Exercise instructions. Extract all lines in the data that contain the word "actors".

Extracted records.
(** ** Sequences of lookups *)

Fixpoint calls (ls : list lookup_call) r : option (list policy * Resiliency) :=
  match ls with
  | [] => Some ([], r)
  | l :: ls' => '(p, r1) ← call l r; '(ps, r2) ← calls ls' r1; Some (p :: ps, r2)
  end.

Lemma same_settings_target r r' l : same_settings r r' → target r' l = target r l.
Proof. intros (_ & _ & _ & _ & Ha & _). destruct l; simpl; by rewrite ?Ha. Qed.

(** The breakers of a sequence of lookups belong to their targets. *)
Lemma calls_owned own r ls ps r' :
  owned own r → calls ls r = Some (ps, r') →
  ∃ own', owned (own ++ own') r' ∧ same_settings r r' ∧
    ∀ i l p b, ls !! i = Some l → ps !! i = Some p → policy_cb p = Some b → (own ++ own') !! b = Some (target r l).
Proof.
  revert own r ps; induction ls as [|l ls IH]; intros own r ps Ho Hc; simpl in Hc.
  { simplify_eq. exists []. rewrite app_nil_r. by split. }
  destruct (call l r) as [[p r1]|] eqn:E1; [|done]. simpl in Hc.
  destruct (calls ls r1) as [[ps1 r2]|] eqn:E2; [|done]. simplify_eq/=.
  destruct (call_owned own r l p r1 Ho E1) as (Hset & own1 & Ho1 & Hb1).
  destruct (IH _ _ _ Ho1 E2) as (own2 & Ho2 & Hset2 & Hb2).
  exists (own1 ++ own2). rewrite (assoc_L (++)). split; [done|]. split; [by eapply same_settings_trans|].
  intros [|i] l' p' b Hl Hp Hb; simplify_eq/=.
  - by apply lookup_app_l_Some, Hb1.
  - rewrite <-(same_settings_target r r1) by done. by eapply Hb2.
Qed.

Lemma get_or_create_caches save r ch key template :
  (∀ ch r, caches_ok r → caches_ok (save ch r)) → caches_ok r → caches_ok (get_or_create ch key template save r).2.
Proof. intros Hs Hr. unfold get_or_create. destruct (lru_Get ch key) as [[cb|] ch']; simpl; by apply Hs. Qed.

Lemma save_service_caches app ch r : caches_ok r → caches_ok (save_service app ch r).
Proof. intros [H1 H2]. split; [by apply no_failed_insert|done]. Qed.

Lemma save_actor_caches ty ch r : caches_ok r → caches_ok (save_actor ty ch r).
Proof. intros [H1 H2]. split; [done|by apply no_failed_insert]. Qed.

Lemma target_breaker_caches save r n cache key cb r' :
  (∀ ch r, caches_ok r → caches_ok (save ch r)) → caches_ok r →
  target_breaker n cache key save r = Some (cb, r') → caches_ok r'.
Proof.
  intros Hs Hr. unfold target_breaker. case_decide; [by intros [= <- <-]|].
  destruct (circuitBreakers r !! n) as [t|]; [|by intros [= <- <-]]. destruct cache as [[ch|]|]; [|done|by intros [= <- <-]].
  pose proof (get_or_create_caches save r ch key t Hs Hr) as Hg. destruct (get_or_create _ _ _ _ _). by intros [= <- <-].
Qed.

Lemma getServiceCBCache_caches app r : caches_ok r → caches_ok (getServiceCBCache app r).2.
Proof. intros Hr. unfold getServiceCBCache. repeat case_match; try done. by apply save_service_caches. Qed.

Lemma getActorCBCache_caches ty r : caches_ok r → caches_ok (getActorCBCache ty r).2.
Proof. intros Hr. unfold getActorCBCache. repeat case_match; try done. by apply save_actor_caches. Qed.

Lemma getCBFromCache_caches save cache key template r :
  (∀ ch r, caches_ok r → caches_ok (save ch r)) → caches_ok r → caches_ok (getCBFromCache cache key template save r).2.
Proof. intros Hs Hr. destruct cache; [by apply get_or_create_caches|exact Hr]. Qed.

Lemma component_policy_caches r pn n names p r' :
  caches_ok r → component_policy pn n names r = Some (p, r') → caches_ok r'.
Proof.
  intros Hr. unfold component_policy, instances_Get. case_decide; [by intros [= <- <-]|].
  destruct (componentCBs r !! n); [by intros [= <- <-]|].
  destruct (circuitBreakers r !! _); [|done]. simpl. intros [= <- <-]. exact Hr.
Qed.

Lemma call_caches r l p r' : caches_ok r → call l r = Some (p, r') → caches_ok r'.
Proof.
  intros Hr. destruct l as [app e|ty id|n ct|n ct]; simpl; [| |by apply component_policy_caches..].
  - unfold EndpointPolicy. destruct (apps r !! app) as [names|].
    + destruct (target_breaker _ _ _ _ _) as [[cb r1]|] eqn:Et; [|done]. simpl. intros [= <- <-].
      eapply target_breaker_caches, Et; [apply save_service_caches|done].
    + destruct (getDefaultPolicy _ r) as [names ok]. destruct ok; [|by intros [= <- <-]].
      destruct (if decide _ then _ else _) as [t|]; [|by intros [= <- <-]].
      pose proof (getServiceCBCache_caches app r Hr) as H1. destruct (getServiceCBCache app r) as [cache r1].
      pose proof (getCBFromCache_caches _ cache e t r1 (save_service_caches app) H1) as H2.
      destruct (getCBFromCache _ _ _ _ _). by intros [= <- <-].
  - unfold ActorPreLockPolicy. destruct (actors r !! ty) as [names|].
    + destruct (target_breaker _ _ _ _ _) as [[cb r1]|] eqn:Et; [|done]. simpl. intros [= <- <-].
      eapply target_breaker_caches, Et; [apply save_actor_caches|done].
    + destruct (getDefaultPolicy _ r) as [names ok]. destruct ok; [|by intros [= <- <-]].
      destruct (if decide _ then _ else _) as [t|]; [|by intros [= <- <-]].
      pose proof (getActorCBCache_caches ty r Hr) as H1. destruct (getActorCBCache ty r) as [cache r1].
      pose proof (getCBFromCache_caches _ cache ty t r1 (save_actor_caches ty) H1) as H2.
      destruct (getCBFromCache _ _ _ _ _). by intros [= <- <-].
Qed.

Lemma calls_caches r ls ps r' : caches_ok r → calls ls r = Some (ps, r') → caches_ok r'.
Proof.
  revert r ps; induction ls as [|l ls IH]; intros r ps Hr Hc; simpl in Hc; [by simplify_eq|].
  destruct (call l r) as [[p r1]|] eqn:E1; [|done]. simpl in Hc.
  destruct (calls ls r1) as [[ps1 r2]|] eqn:E2; [|done]. simplify_eq/=. eapply IH, E2. by eapply call_caches.
Qed.

(** Two lookups for the same target in a row give the same breaker. *)
Lemma calls_repeat own r ls ps r' i l1 l2 p1 p2 b1 b2 :
  owned own r → caches_ok r → calls ls r = Some (ps, r') →
  ls !! i = Some l1 → ls !! S i = Some l2 → ps !! i = Some p1 → ps !! S i = Some p2 →
  target r l1 = target r l2 → policy_cb p1 = Some b1 → policy_cb p2 = Some b2 → b1 = b2.
Proof.
  revert own r ps i; induction ls as [|l ls IH]; intros own r ps i Ho Hr Hc Hl1 Hl2 Hp1 Hp2 Ht Hb1 Hb2; [done|]. simpl in Hc.
  destruct (call l r) as [[p r1]|] eqn:E1; [|done]. simpl in Hc.
  destruct (calls ls r1) as [[ps1 r2]|] eqn:E2; [|done]. simplify_eq/=.
  destruct (call_owned own r l p r1 Ho E1) as (Hset & own1 & Ho1 & _).
  destruct i as [|i]; simplify_eq/=.
  - pose proof (call_cached r l1 p1 r1 b1 Hr E1 Hb1) as Hca. destruct ls as [|l' ls]; simplify_eq/=.
    destruct (call l2 r1) as [[p' r3]|] eqn:E3; [|done]. simpl in E2.
    destruct (calls ls r3) as [[ps3 r4]|]; [|done]. simplify_eq/=.
    symmetry. eapply call_hit, Hb2; [|exact E3]. rewrite (same_settings_target r r1) by done. by rewrite <-Ht.
  - eapply (IH _ r1 ps1 i Ho1); [by eapply call_caches|done..|by rewrite !(same_settings_target r r1)|done|done].
Qed.

(** ** When a lookup has no result *)

(** A component whose policy names a breaker that no configuration defines and
    of which no instance exists. *)
Definition undefined_breaker r (n : string) (names : PolicyNames) : Prop :=
  CircuitBreakerName names ≠ EmptyString ∧ circuitBreakers r !! CircuitBreakerName names = None ∧
  componentCBs r !! n = None.

Definition fails r (l : lookup_call) : Prop :=
  match l with
  | CallOutbound n ct => undefined_breaker r n (component_names "Outbound" Outbound n ct r)
  | CallInbound n ct => undefined_breaker r n (component_names "Inbound" Inbound n ct r)
  | _ => False
  end.

Lemma component_policy_fails pn n names r : component_policy pn n names r = None ↔ undefined_breaker r n names.
Proof.
  unfold component_policy, undefined_breaker, instances_Get. case_decide; [naive_solver|].
  destruct (componentCBs r !! n); [naive_solver|]. destruct (circuitBreakers r !! _); simpl; naive_solver.
Qed.

Lemma target_breaker_total save r n m key k : no_failed m → target_breaker n (m !! key) k save r ≠ None.
Proof.
  intros Hm. unfold target_breaker. case_decide; [done|]. destruct (circuitBreakers r !! n); [|done].
  specialize (Hm key). destruct (m !! key) as [[ch|]|]; [|done|done]. by destruct (get_or_create _ _ _ _ _).
Qed.

Lemma call_fails r l : caches_ok r → call l r = None ↔ fails r l.
Proof.
  intros [H1 H2]. destruct l as [app e|ty id|n ct|n ct]; simpl; [| |apply component_policy_fails..].
  - split; [|done]. unfold EndpointPolicy. destruct (apps r !! app) as [names|].
    + pose proof (target_breaker_total (save_service app) r (CircuitBreakerName names) _ app e H1) as Ht.
      by destruct (target_breaker _ _ _ _ _) as [[cb r1]|].
    + destruct (getDefaultPolicy _ r) as [names []]; [|done]. destruct (if decide _ then _ else _); [|done].
      destruct (getServiceCBCache app r). by destruct (getCBFromCache _ _ _ _ _).
  - split; [|done]. unfold ActorPreLockPolicy. destruct (actors r !! ty) as [names|].
    + pose proof (target_breaker_total (save_actor ty) r (pre_CircuitBreaker names) _ ty (actor_key (pre_Scope names) ty id) H2) as Ht.
      by destruct (target_breaker _ _ _ _ _) as [[cb r1]|].
    + destruct (getDefaultPolicy _ r) as [names []]; [|done]. destruct (if decide _ then _ else _); [|done].
      destruct (getActorCBCache ty r). by destruct (getCBFromCache _ _ _ _ _).
Qed.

Your solution.
  - unfold ActorPreLockPolicy. destruct (actors r !! ty) as [names|].
  - split; [|done]. unfold ActorPreLockPolicy. destruct (actors r !! ty) as [names|].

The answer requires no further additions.